Subject: Why people know what FreeBSD and OpenBSD are, but not NetBSD.
To: None <netbsd-advocacy@netbsd.org>
From: Michael Graff <explorer@flame.org>
List: netbsd-advocacy
Date: 12/06/1999 16:45:53
When I mention NetBSD to people they have no idea what it is. Why is
this? There are many reasons, and they're not simple ones, but here
is what I think will help fix it.
(1) When looking at a possible solution to a problem, for instance
/etc/rc vs. /etc/init.d/, don't reinvent the wheel. Pick
something someone else already does, and use it. Doing things
our own way will only hurt us here.
No, you won't get the perfect solution doing this. But you will
get a working solution, and one that others will already
understand. If we reinvent the wheel, and it's different, people
will just choose something they understand.
(2) We have some things no one else has done right. We were the
first free OS with USB support. We should have been much louder
about that. We are, IMHO, the best with ISA PNP support. We
need to improve our already good support and make certain people
know about it.
In other words, we need to market ourselves.
(3) We have little to no corporate support. Even OpenBSD, which has
one of the most annoying leaders in existence, has managed to get
companies to give it money. Why are we not doing this?
Yes, it requires someone to run out and do real marketing. And
in the current world most people would rather fund linux oriented
projects rather than anything *BSD.
(4) Get large projects into the light as soon as posssible, rather
than sitting on them behind closed-doors.

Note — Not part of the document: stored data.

Lemma run_insert_order_inr name email total now faults W C s c rows st' :
  run (await (client_query (insert_order name email total))) now
    (mk_state faults (Some W) (mk_world (mk_db C s) c)) = (inr rows, st') →
  let id := orders_id_seq s + 1 in
  ∃ o,
    rows = [o]
    ∧ new_order id name email total now = inr o
    ∧ orders (overlay W C) !! id = None
    ∧ st' = mk_state (tl faults) (Some (overlay (write_order id o) W))
              (mk_world
                 (mk_db C
                    (mk_sequences (products_id_seq s) id
                       (order_items_id_seq s))) c).
Proof.
  intros [Hrows ->]%run_client_query_inr. cbn -[overlay new_order] in *.
  destruct (new_order _ _ _ _ _) as [e|o] eqn:Hnew; [done|].
  destruct (orders (overlay W C) !! _) eqn:Hfresh; [done|].
  cbn -[overlay] in *. injection Hrows as <-. by exists o.
Qed.

(** What POST /api/orders has run through when it answers 201. *)
Lemma created_order_run req faults now C s c resp w' :
  serve (POST_orders req) faults now (mk_world (mk_db C s) c) = (inr resp, w') →
  r_status resp = 201 →
  ∃ lines o W' s',
    items req = Some lines ∧ lines ≠ []
    ∧ resp = respond 201
               (message_data "Order created successfully" (json_order o))
    ∧ new_order (orders_id_seq s + 1) (customer_name req) (customer_email req)
        (request_amount C lines) now = inr o
    ∧ orders C !! (orders_id_seq s + 1) = None
    ∧ w' = mk_world (mk_db (overlay W' C) s') (redis_del "products:all" c)
    ∧ orders (overlay W' C) = <[ orders_id_seq s + 1 := o ]> (orders C)
    ∧ (∃ rows,
         Forall2
           (λ l i,
              oi_order_id i = o_id o ∧ oi_product_id i = product_id l
              ∧ oi_quantity i = quantity l
              ∧ oi_price i = price_of C (product_id l))
           lines rows
         ∧ lines_of (overlay W' C) (o_id o) ≡ₚ rows ++ lines_of C (o_id o))
    ∧ ∀ id, p_name <$> products (overlay W' C) !! id
            = p_name <$> products C !! id.
Proof.
  unfold serve. cbn [handler]. unfold create_order.
  destruct (not_string (customer_name req) || not_string (customer_email req));
    [by intros [= <- <-]|].
  destruct (items req) as [[|l0 ls0]|] eqn:Hitems;
    [by intros [= <- <-]| |by intros [= <- <-]].
  remember (l0 :: ls0) as lines eqn:Hlines.
  assert (lines ≠ []) as Hne by (by subst).
  clear Hlines l0 ls0.
  rewrite run_bind, run_await. cbn [exec_call st_faults st_txn st_world].
  destruct (hd false faults); [cbn; intros H; discriminate H|].
  rewrite run_try_finally, run_try_catch.
  destruct (run (order_transaction req lines) now _) as [[e|resp'] st1] eqn:Hot;
    [cbn; by intros [= <- <-]|].
  cbn. intros [= -> <-] _.
  unfold order_transaction in Hot.
  apply run_bind_inr in Hot as ([] & st0 & Hbegin & Hot).
  rewrite run_await in Hbegin. cbn in Hbegin. injection Hbegin as <-.
  apply run_bind_inr in Hot as (total & st2 & Hprice & Hot).
  apply price_loop_total in Hprice as [-> [faults2 ->]].
  rewrite overlay_no_rows, Z.add_0_l in Hot.
  apply run_bind_inr in Hot as (orderResult & st3 & Hinsert & Hot).
  apply run_insert_order_inr in Hinsert as (o & -> & Hnew & Hfresh & ->).
  rewrite overlay_no_rows in Hfresh.
  apply run_bind_inr in Hot as (order & st3 & Hfirst & Hot).
  cbn in Hfirst. injection Hfirst as <- <-.
  apply run_bind_inr in Hot as ([] & st4 & Hloop & Hot).
  apply items_loop_lines in Hloop
    as (faults4 & W' & s' & rows & -> & Hrows & Hlines & Horders & Hsame).
  apply run_bind_inr in Hot as ([] & st5 & Hcommit & Hot).
  rewrite run_await in Hcommit. cbn -[overlay] in Hcommit.
  injection Hcommit as <-.
  apply run_bind_inr in Hot as ([] & st6 & Hdel & Hot).
  rewrite run_await in Hdel. cbn -[overlay] in Hdel.
  destruct (hd false (tail faults4)); [done|]. injection Hdel as <-.
  cbn -[overlay] in Hot. injection Hot as <- <-.
  set (W1 := overlay (write_order (orders_id_seq s + 1) o) no_rows) in *.
  assert (products (overlay W1 C) = products C
          ∧ order_items (overlay W1 C) = order_items C
          ∧ orders (overlay W1 C) = <[ orders_id_seq s + 1 := o ]> (orders C))
    as (Hp1 & Hi1 & Ho1).
  { cbn. rewrite !(left_id_L ∅ (∪)), !(right_id_L ∅ (∪)).
    by rewrite <- insert_union_singleton_l. }
  exists lines, o, W', s'. unfold w_tables. cbn -[overlay].
  split_and!; try done.
  - exact (eq_trans Horders Ho1).
  - exists rows. split.
    + eapply Forall2_impl; [done|]. intros l i (? & ? & ? & Hprice).
      split_and!; [done..|]. rewrite Hprice. unfold price_of. by rewrite Hp1.
    + rewrite Hlines. by rewrite (lines_of_same_items _ _ _ Hi1).
  - intros id. destruct (Hsame id) as [Hname _].
    etrans; [exact Hname|by rewrite Hp1].
Qed.

Lemma select_orders_elem v r :
  r ∈ select_orders v
  ↔ ∃ id o, orders v !! id = Some o ∧ r = listed_order v o.
Proof.
  unfold select_orders, table_rows. rewrite list_elem_of_fmap. split.
  - intros (o & -> & Ho). rewrite merge_sort_Permutation in Ho.
    apply list_elem_of_fmap in Ho as ([id o'] & -> & Ho).
    apply elem_of_map_to_list in Ho. eauto.
  - intros (id & o & Ho & ->). exists o. split; [done|].
    rewrite merge_sort_Permutation. apply list_elem_of_fmap.
    exists (id, o). split; [done|]. by apply elem_of_map_to_list.
Qed.

Lemma lines_of_unknown_order v id :
  (∀ k i, order_items v !! k = Some i → is_Some (orders v !! oi_order_id i)) →
  orders v !! id = None →
  lines_of v id = [].
Proof.
  intros Hfk Hnone. destruct (lines_of v id) as [|i l] eqn:E; [done|].
  assert (i ∈ lines_of v id) as Hi by (rewrite E; left).
  apply list_elem_of_filter in Hi as [Hid Hi].
  apply list_elem_of_fmap in Hi as ([k i'] & -> & Hi).
  apply elem_of_map_to_list in Hi. apply Hfk in Hi. cbn in Hid.
  rewrite Hid, Hnone in Hi. by destruct Hi.
Qed.

Lemma Forall2_fmap_eq {A B C} (R : A → B → Prop) (f : B → C) (g : A → C)
    (l : list A) (k : list B) :
  Forall2 R l k → (∀ a b, R a b → f b = g a) → f <$> k = g <$> l.
Proof.
  intros H Hfg. induction H as [|a b l k Hab _ IH]; [done|].
  cbn. by rewrite (Hfg a b Hab), IH.
Qed.

(** X22.  A created order can be read back.  When POST /api/orders has
    answered 201, GET /api/orders lists the order with the id, customer
    and amount of the response, as pending, and with one item for every
    item of the request: its product id and quantity, and the name and
    the price the product had when the order was made. *)
Theorem created_order_is_listed req faults now w resp w' :
  serve (POST_orders req) faults now w = (inr resp, w') →
  r_status resp = 201 →
  (∀ k i, order_items (w_tables w) !! k = Some i →
          is_Some (orders (w_tables w) !! oi_order_id i)) →
  ∃ o lines r,
    items req = Some lines
    ∧ r_body resp = message_data "Order created successfully" (json_order o)
    ∧ list_orders false w' = (200, orders_data (select_orders (w_tables w')))
    ∧ r ∈ select_orders (w_tables w')
    ∧ ol_id r = o_id o
    ∧ ol_customer_name r = o_customer_name o
    ∧ ol_customer_email r = o_customer_email o
    ∧ ol_total_amount r = o_total_amount o
    ∧ ol_total_amount r = request_amount (w_tables w) lines
    ∧ ol_status r = "pending"
    ∧ ol_created_at r = now
    ∧ ol_items r ≡ₚ item_of_line (w_tables w) <$> lines.
Proof.
  destruct w as [[C s] c]. unfold w_tables. cbn [w_db db_tables].
  intros Hserve H201 Hfk.
  destruct (created_order_run _ _ _ _ _ _ _ _ Hserve H201)
    as (lines & o & W' & s' & Hitems & Hne & -> & Hnew & Hfresh & -> & Horders
        & (rows & Hrows & Hlines) & Hnames).
  apply new_order_inr in Hnew as (Hid & _ & Htotal & Hst & Hat & _).
  exists o, lines, (listed_order (overlay W' C) o). cbn -[overlay].
  split_and!; try done.
  - apply select_orders_elem. exists (orders_id_seq s + 1), o.
    split; [|done].
    change (orders (overlay W' C) !! (orders_id_seq s + 1) = Some o).
    by rewrite Horders, lookup_insert_eq.
  - rewrite (lines_of_unknown_order C (o_id o)), app_nil_r in Hlines;
      [|done|by rewrite Hid].
    unfold joined_items.
    destruct (lines_of (overlay W' C) (o_id o)) as [|i l] eqn:E.
    + apply Permutation_nil_l in Hlines. subst rows.
      apply Forall2_nil_inv_r in Hrows. done.
    + rewrite Hlines.
      rewrite (Forall2_fmap_eq _ (item_of (overlay W' C))
                 (item_of_line C) lines rows Hrows); [done|].
      intros l' i' (_ & Hp & Hq & Hprice). unfold item_of, item_of_line.
      rewrite Hp, Hq, Hprice. f_equal. apply Hnames.
Qed.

(5) Make releases _far_ more often. In fact, make a weekly, if not
daily, snapshot for at least the i386. Yes, I could do this as
well as anyone else could. In fact, I should.
(6) Rather than develop the perfect solution that will take time,
design a workable solution and get it out for _public_ view as
soon as possible. Fix it as time permits.
This is contrary to one basic goal of TNF, so I'm told every time
I mention it. However, this single goal is hurting us so much.
We are after all lacking basic features that other free OSs have
had for years now. For instance, SMP on i386 at least. linux
has it. FreeBSD has it. No, neigher did it fully right, but
they have it, which attracts developers, which adds warm bodies.
Which makes it more visible. Which means things can get funded,
and then mostly-workable but not perfect solutions can be done
right.
I've considered switching to other OSs recently, mostly because while
NetBSD has many cool things, the other OSs pick them up quickly, while
we sit behind on many basic things that I really want to use now, not
in several years when closed-door projects finally release code, or
worse work to stop open-door projects to do the work from starting.
And then the closed-door ones never release a thing.